= Thomas Bouchier =

English lawyer and academic (1633–1723)

Thomas Bouchier (Note: Also "Bourchier", "Boucher" or "Butcher") (1633–1723) was an English lawyer and academic. He held the Regius Chair in Civil Law at the University of Oxford for forty years.

==Biography==
===Education and Career===
Bouchier was born in 1633 to James Bouchier, a landowner from Hanborough in Oxfordshire. He matriculated at the University of Oxford's Magdalen Hall in November 1650, later becoming a fellow of All Souls College. Bouchier took the degree of Bachelor of Civil Law in July 1658, and became a Doctor of Civil Law in June 1663. The year that he took his doctorate, Bouchier was admitted as an advocate to the Court of Arches, and in 1664 he became a member of Doctors' Commons, though he never practiced.

The Regius Professor of Civil Law of the day was Sir Giles Sweit, who was also Dean of the Arches. When judicial duties drew Sweit to London, Bouchier would deputise for him in Oxford. When Sweit died in 1672, Bouchier became Regius Professor in his own right.

In 1678, Bouchier left All Souls to become principal of St Alban Hall, a post he would hold until his death in 1723.

===Family===

Bouchier's wife was named Frances Astell. The couple had three sons: James, Richard, and William.

James Bouchier (1683–1736) followed in his father's footsteps and studied the civil law. In 1712, James succeeded as Regius Professor by his father's arrangement. Thomas Hearne gave some explanation in his diary, saying "that the late Queen was strangely impos'd upon by a pack of Villains, when she made him Professor". Upon his father's death, he also succeeded as principal of St Alban Hall.

Richard Bouchier (1691–1725) matriculated at St Alban Hall in 1707 before being awarded a demyship at Magdalen College (Note: Not to be confused with his father's original Magdalen Hall.) later that year. He graduated Bachelor of Arts in 1711, Master of Arts in January 1714, and Bachelor of Divinity in January 1725. He was a fellow of Magdalen College from 1719 until his death on 20 April 1725.
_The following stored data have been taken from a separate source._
(* ===== verification/Patterns.v ===== *)
(** * The patterns of openapi.yaml

    The regular expressions of its schemas, with a matcher, and that the program's own
    checks accept nothing they do not match. *)

From S2P Require Import Prelude GoErrors Codec Text Validation Keys IndexValue.

(** ** Regular expressions *)

Inductive regex :=
  | Void
  | Eps
  | Class (set : byte -> bool)
  | Seq (r1 r2 : regex)
  | Alt (r1 r2 : regex)
  | Star (r : regex).

Inductive matches : regex -> bytes -> Prop :=
  | matches_eps : matches Eps []
  | matches_class set c : set c = true -> matches (Class set) [c]
  | matches_seq r1 r2 s1 s2 : matches r1 s1 -> matches r2 s2 -> matches (Seq r1 r2) (s1 ++ s2)
  | matches_left r1 r2 s : matches r1 s -> matches (Alt r1 r2) s
  | matches_right r1 r2 s : matches r2 s -> matches (Alt r1 r2) s
  | matches_stop r : matches (Star r) []
  | matches_more r s1 s2 : matches r s1 -> matches (Star r) s2 -> matches (Star r) (s1 ++ s2).

Fixpoint nullable (r : regex) : bool :=
  match r with
  | Void | Class _ => false
  | Eps | Star _ => true
  | Seq r1 r2 => nullable r1 && nullable r2
  | Alt r1 r2 => nullable r1 || nullable r2
  end.

(** What may follow [c] in a text that matches. *)
Fixpoint deriv (c : byte) (r : regex) : regex :=
  match r with
  | Void | Eps => Void
  | Class set => if set c then Eps else Void
  | Seq r1 r2 =>
      if nullable r1 then Alt (Seq (deriv c r1) r2) (deriv c r2) else Seq (deriv c r1) r2
  | Alt r1 r2 => Alt (deriv c r1) (deriv c r2)
  | Star r => Seq (deriv c r) (Star r)
  end.

Fixpoint accepts (r : regex) (s : bytes) : bool :=
  match s with [] => nullable r | c :: s' => accepts (deriv c r) s' end.

Lemma nullable_matches r : nullable r = true <-> matches r [].
Proof.
  split.
  - induction r as [| |set|r1 IH1 r2 IH2|r1 IH1 r2 IH2|r IH]; cbn; try done; [constructor| | |constructor].
    + intros [? ?]%andb_true_iff. apply (matches_seq r1 r2 [] []); auto.
    + intros [?|?]%orb_true_iff; [apply matches_left|apply matches_right]; auto.
  - intros Hm. remember [] as s eqn:Hs. induction Hm as [|set c Hc|r1 r2 s1 s2 _ IH1 _ IH2|r1 r2 s _ IH|r1 r2 s _ IH|r|r s1 s2 _ _ _ _];
      cbn; try done.
    + apply app_nil in Hs as [-> ->]. by rewrite IH1, IH2.
    + by rewrite IH.
    + rewrite IH by done. apply orb_true_r.
Qed.

Lemma matches_deriv c r s : matches r (c :: s) -> matches (deriv c r) s.
Proof.
  intros Hm. remember (c :: s) as cs eqn:Hs. revert s Hs.
  induction Hm as [|set c' Hc|r1 r2 s1 s2 Hm1 IH1 Hm2 IH2|r1 r2 s' _ IH|r1 r2 s' _ IH|r|r s1 s2 _ IH1 Hm2 IH2];
    intros s Hs; cbn [deriv]; try done.
  - injection Hs as -> <-. rewrite Hc. constructor.
  - destruct s1 as [|c1 s1]; cbn [app] in Hs.
    + apply nullable_matches in Hm1 as ->. apply matches_right. auto.
    + injection Hs as -> <-. destruct (nullable r1); [apply matches_left|]; apply matches_seq; auto.
  - apply matches_left. auto.
  - apply matches_right. auto.
  - destruct s1 as [|c1 s1]; cbn [app] in Hs; [by apply (IH2 s Hs)|]. injection Hs as -> <-. apply matches_seq; auto.
Qed.

Lemma deriv_matches c r s : matches (deriv c r) s -> matches r (c :: s).
Proof.
  revert s. induction r as [| |set|r1 IH1 r2 IH2|r1 IH1 r2 IH2|r IH]; intros s; cbn [deriv]; intros Hm.
  - inversion Hm.
  - inversion Hm.
  - destruct (set c) eqn:Hc; inversion Hm; subst. by constructor.
  - assert (forall s, matches (Seq (deriv c r1) r2) s -> matches (Seq r1 r2) (c :: s)) as Hseq.
    { intros s' Hs. inversion Hs as [| |? ? s1 s2 Hm1 Hm2| | | |]; subst.
      change (c :: s1 ++ s2) with ((c :: s1) ++ s2). apply matches_seq; auto. }
    destruct (nullable r1) eqn:Hn; [|auto]. apply nullable_matches in Hn.
    inversion Hm as [| | |? ? ? Hl|? ? ? Hr| |]; subst; [auto|]. apply (matches_seq r1 r2 []); auto.
  - inversion Hm; subst; [apply matches_left|apply matches_right]; auto.
  - inversion Hm as [| |? ? s1 s2 Hm1 Hm2| | | |]; subst. apply (matches_more r (c :: s1)); auto.
Qed.

Lemma accepts_matches r s : accepts r s = true <-> matches r s.
Proof.
  revert r. induction s as [|c s IH]; intros r; cbn [accepts]; [apply nullable_matches|]. rewrite IH.
  split; [apply deriv_matches|apply matches_deriv].
Qed.

(** [r{n}] and [r{0,n}]. *)
Fixpoint times (n : nat) (r : regex) : regex := match n with O => Eps | S n' => Seq r (times n' r) end.
Fixpoint upTo (n : nat) (r : regex) : regex := match n with O => Eps | S n' => Alt Eps (Seq r (upTo n' r)) end.

Lemma matches_times set s :
  Forall (fun c => set c = true) s -> matches (times (length s) (Class set)) s.
Proof. induction 1 as [|c s Hc _ IH]; cbn; [constructor|]. apply (matches_seq _ _ [c]); [by constructor|done]. Qed.

Lemma matches_upTo set s n :
  Forall (fun c => set c = true) s -> (length s <= n)%nat -> matches (upTo n (Class set)) s.
Proof.
  intros Hs. revert n. induction Hs as [|c s Hc _ IH]; intros [|n] Hn; cbn in *; [constructor|apply matches_left; constructor|lia|].
  apply matches_right, (matches_seq _ _ [c]); [by constructor|]. apply IH. lia.
Qed.

(** ** The patterns *)

Definition oneOf (chars : string) (c : byte) : bool := existsb (beqb c) (str chars).
Definition lit (c : byte) : regex := Class (beqb c).

(** [^[a-z][a-z0-9_-]{0,62}$] *)
Definition namePattern : regex :=
  Seq (Class (in_range "a" "z")) (upTo 62 (Class (fun c => in_range "a" "z" c || in_range "0" "9" c || oneOf "_-" c))).

(** [^[0-9a-f]{8}-[0-9a-f]{4}-7[0-9a-f]{3}-[89ab][0-9a-f]{3}-[0-9a-f]{12}$] *)
Definition hexDigits (n : nat) : regex := times n (Class (fun c => in_range "0" "9" c || in_range "a" "f" c)).
Definition idPattern : regex :=
  Seq (hexDigits 8) (Seq (lit "-") (Seq (hexDigits 4) (Seq (lit "-") (Seq (lit "7") (Seq (hexDigits 3)
    (Seq (lit "-") (Seq (Class (oneOf "89ab")) (Seq (hexDigits 3) (Seq (lit "-") (hexDigits 12)))))))))).

(** [^/(?:[^~]|~[01])*$] *)
Definition pathPattern : regex :=
  Seq (lit "/") (Star (Alt (Class (fun c => negb (beqb c "~"))) (Seq (lit "~") (Class (oneOf "01"))))).

(** The characters of a text, which are the bytes that start one. *)
Definition charLen (s : bytes) : Z := len (filter (fun c => cont c = false) s).

(** A string with [minLength], [maxLength] and [pattern]. *)
Definition patternText (minLength maxLength : Z) (pattern : regex) (s : bytes) : bool :=
  (minLength <=? charLen s) && (charLen s <=? maxLength) && accepts pattern s.

Definition nameText : bytes -> bool := patternText 1 63 namePattern.
Definition idText (s : bytes) : bool := accepts idPattern s.
Definition pointerText : bytes -> bool := patternText 1 256 pathPattern.

(** ** What the program checks matches *)

Lemma charLen_bounds c s : cont c = false -> 1 <= charLen (c :: s) <= len (c :: s).
Proof.
  intros Hc. unfold charLen, len. pose proof (length_filter (fun c => cont c = false) (c :: s)) as Hl.
  rewrite filter_cons_True in * by done. cbn [length] in *. lia.
Qed.

Lemma letter_cont c : in_range "a" "z" c = true -> cont c = false.
Proof. by destruct c. Qed.

Lemma validName_text n : validateName n = Ok () -> nameText n = true.
Proof.
  unfold validateName. destruct n as [|c s]; [done|].
  destruct (Z.ltb_spec 63 (len (c :: s))) as [?|Hl]; cbn [orb]; [done|].
  destruct (bleb "a" c) eqn:Ha; cbn [negb orb]; [|done]. destruct (bleb c "z") eqn:Hz; cbn [negb orb]; [|done].
  destruct (forallb validNameChar s) eqn:Hs; [|done]. intros _.
  assert (in_range "a" "z" c = true) as Hc by (unfold in_range; by rewrite Ha, Hz).
  pose proof (charLen_bounds c s (letter_cont c Hc)). unfold nameText, patternText.
  rewrite (proj2 (Z.leb_le 1 _)), (proj2 (Z.leb_le _ 63)) by lia. apply accepts_matches.
  apply (matches_seq _ _ [c]); [by constructor|]. apply matches_upTo; [|unfold len in Hl; cbn in Hl; lia].
  rewrite forallb_forall in Hs. apply Forall_forall. intros x Hx%list_elem_of_In%Hs. revert Hx. by destruct x.
Qed.

Lemma escapes_star s :
  validEscapes s = true -> matches (Star (Alt (Class (fun c => negb (beqb c "~"))) (Seq (lit "~") (Class (oneOf "01"))))) s.
Proof.
  remember (length s) as m eqn:Hm. revert s Hm. induction m as [m IH] using lt_wf_ind. intros s ->.
  destruct s as [|c s]; cbn [validEscapes]; [constructor|]. destruct (beqb_spec c "~") as [->|Hc].
  - destruct s as [|d s]; [done|]. intros [Hd Hs]%andb_true_iff. apply (matches_more _ ["~"%byte; d]).
    + apply matches_right, (matches_seq _ _ ["~"%byte] [d]); [by constructor|]. constructor. revert Hd. by destruct d.
    + apply (IH (length s)); [cbn; lia|done|done].
  - intros Hs. apply (matches_more _ [c]); [|by apply (IH (length s)); [cbn; lia|..]].
    apply matches_left. constructor. by destruct (beqb_spec c "~").
Qed.

Lemma validPointer_text p : validatePointer p = Ok () -> pointerText p = true.
Proof.
  unfold validatePointer. destruct p as [|c s]; [done|]. change (len (c :: s) =? 0) with false. cbn [orb].
  destruct (Z.ltb_spec maxIndexPath (len (c :: s))) as [?|Hl]; [done|].
  change (at_ (c :: s) 0) with c. cbn [orb]. destruct (beqb_spec c "/") as [->|?]; [|done]. cbn [negb orb].
  destruct (utf8Valid _); [|done]. cbn [negb]. destruct (validEscapes _) eqn:He; [|done]. intros _.
  pose proof (charLen_bounds "/" s eq_refl). unfold pointerText, patternText. unfold maxIndexPath in Hl.
  rewrite (proj2 (Z.leb_le 1 _)), (proj2 (Z.leb_le _ 256)) by lia. apply accepts_matches.
  apply (matches_seq _ _ ["/"%byte]); [by constructor|]. by apply escapes_star.
Qed.

(** Some of a text, from one of its bytes on. *)
Definition part (s : bytes) (i n : nat) : bytes := take n (drop i s).

Lemma matches_parts r1 r2 s i n m :
  matches r1 (part s i n) -> matches r2 (part s (i + n) m) -> matches (Seq r1 r2) (part s i (n + m)).
Proof.
  intros Hl Hr. unfold part in *. rewrite <- take_take_drop, drop_drop. by constructor.
Qed.

Lemma part_one s i : (i < length s)%nat -> part s i 1 = [at_ s i].
Proof.
  intros Hi. apply lookup_lt_is_Some in Hi as [c Hc]. unfold part, at_.
  rewrite (drop_S _ _ _ Hc), Hc. cbn [take]. by rewrite take_0.
Qed.

Lemma matches_hexDigits s i n :
  (i + n <= length s)%nat -> (forall j, (i <= j < i + n)%nat -> lowerHex (at_ s j) = true) ->
  matches (hexDigits n) (part s i n).
Proof.
  intros Hl Hj. assert (length (part s i n) = n) as Hn by (unfold part; rewrite length_take, length_drop; lia).
  unfold hexDigits. rewrite <- Hn at 1. apply matches_times. apply Forall_lookup. intros j c Hc.
  pose proof (lookup_lt_Some _ _ _ Hc) as Hlt. rewrite Hn in Hlt. unfold part in Hc. rewrite lookup_take_lt, lookup_drop in Hc by done.
  specialize (Hj (i + j)%nat ltac:(lia)). unfold at_ in Hj. rewrite Hc in Hj. exact Hj.
Qed.

Lemma validID_text id : validateID id = Ok () -> idText id = true.
Proof.
  unfold validateID. destruct (Z.eqb_spec (len id) 36) as [Hl|]; cbn [negb orb]; [|done].
  assert (length id = 36%nat) as Hlen by (unfold len in Hl; lia).
  destruct (beqb_spec (at_ id 8) "-") as [H8|]; cbn [negb orb]; [|done].
  destruct (beqb_spec (at_ id 13) "-") as [H13|]; cbn [negb orb]; [|done].
  destruct (beqb_spec (at_ id 18) "-") as [H18|]; cbn [negb orb]; [|done].
  destruct (beqb_spec (at_ id 23) "-") as [H23|]; cbn [negb orb]; [|done].
  destruct (forallb _ (seq 0 36)) eqn:Hhex; [|done].
  destruct (beqb_spec (at_ id 14) "7") as [H14|]; cbn [negb orb]; [|done].
  destruct (existsb (beqb (at_ id 19)) (str "89ab")) eqn:H19; cbn [negb]; [|done]. intros _.
  assert (forall i n, (i + n <= 36)%nat -> forallb (fun j => negb (is_dash j)) (seq i n) = true ->
            matches (hexDigits n) (part id i n)) as Hdigits.
  { intros i n Hi Hd. apply matches_hexDigits; [lia|]. intros j Hj. rewrite forallb_forall in Hhex, Hd.
    specialize (Hhex j). specialize (Hd j). rewrite in_seq in Hhex, Hd. specialize (Hhex ltac:(lia)).
    specialize (Hd ltac:(lia)). destruct (is_dash j); [done|exact Hhex]. }
  assert (forall i c, (i < 36)%nat -> at_ id i = c -> matches (lit c) (part id i 1)) as Hlit.
  { intros i c Hi <-. rewrite part_one by lia. constructor. apply beqb_refl. }
  apply accepts_matches. replace id with (part id 0 36) by (unfold part; rewrite drop_0, take_ge by lia; done).
  apply (matches_parts _ _ _ 0 8 28); [by apply Hdigits; [lia|]|].
  apply (matches_parts _ _ _ 8 1 27); [by apply Hlit; [lia|]|].
  apply (matches_parts _ _ _ 9 4 23); [by apply Hdigits; [lia|]|].
  apply (matches_parts _ _ _ 13 1 22); [by apply Hlit; [lia|]|].
  apply (matches_parts _ _ _ 14 1 21); [by apply Hlit; [lia|]|].
  apply (matches_parts _ _ _ 15 3 18); [by apply Hdigits; [lia|]|].
  apply (matches_parts _ _ _ 18 1 17); [by apply Hlit; [lia|]|].
  apply (matches_parts _ _ _ 19 1 16); [rewrite part_one by lia; by constructor|].
  apply (matches_parts _ _ _ 20 3 13); [by apply Hdigits; [lia|]|].
  apply (matches_parts _ _ _ 23 1 12); [by apply Hlit; [lia|]|]. by apply Hdigits; [lia|].
Qed.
William Bouchier was born in 1694 and matriculated at New College in September 1712. He graduated Bachelor of Arts in 1716, Master of Arts in January 1720, Bachelor of Medicine in 1722, and Doctor of Medicine in 1727.

===Death===
Thomas Bouchier died in Hanborough on 9 May 1723.

===Reputation===
Upon his death, Thomas Hearne wrote that Bouchier had "good Skill", but that he was a "vile, abominable Wretch" who put money before all else. Hearne also noted that St Alban Hall had been ruined under the principalship of Bouchier, with the hall being closed and unoccupied while Bouchier lived on his estates in Hanborough.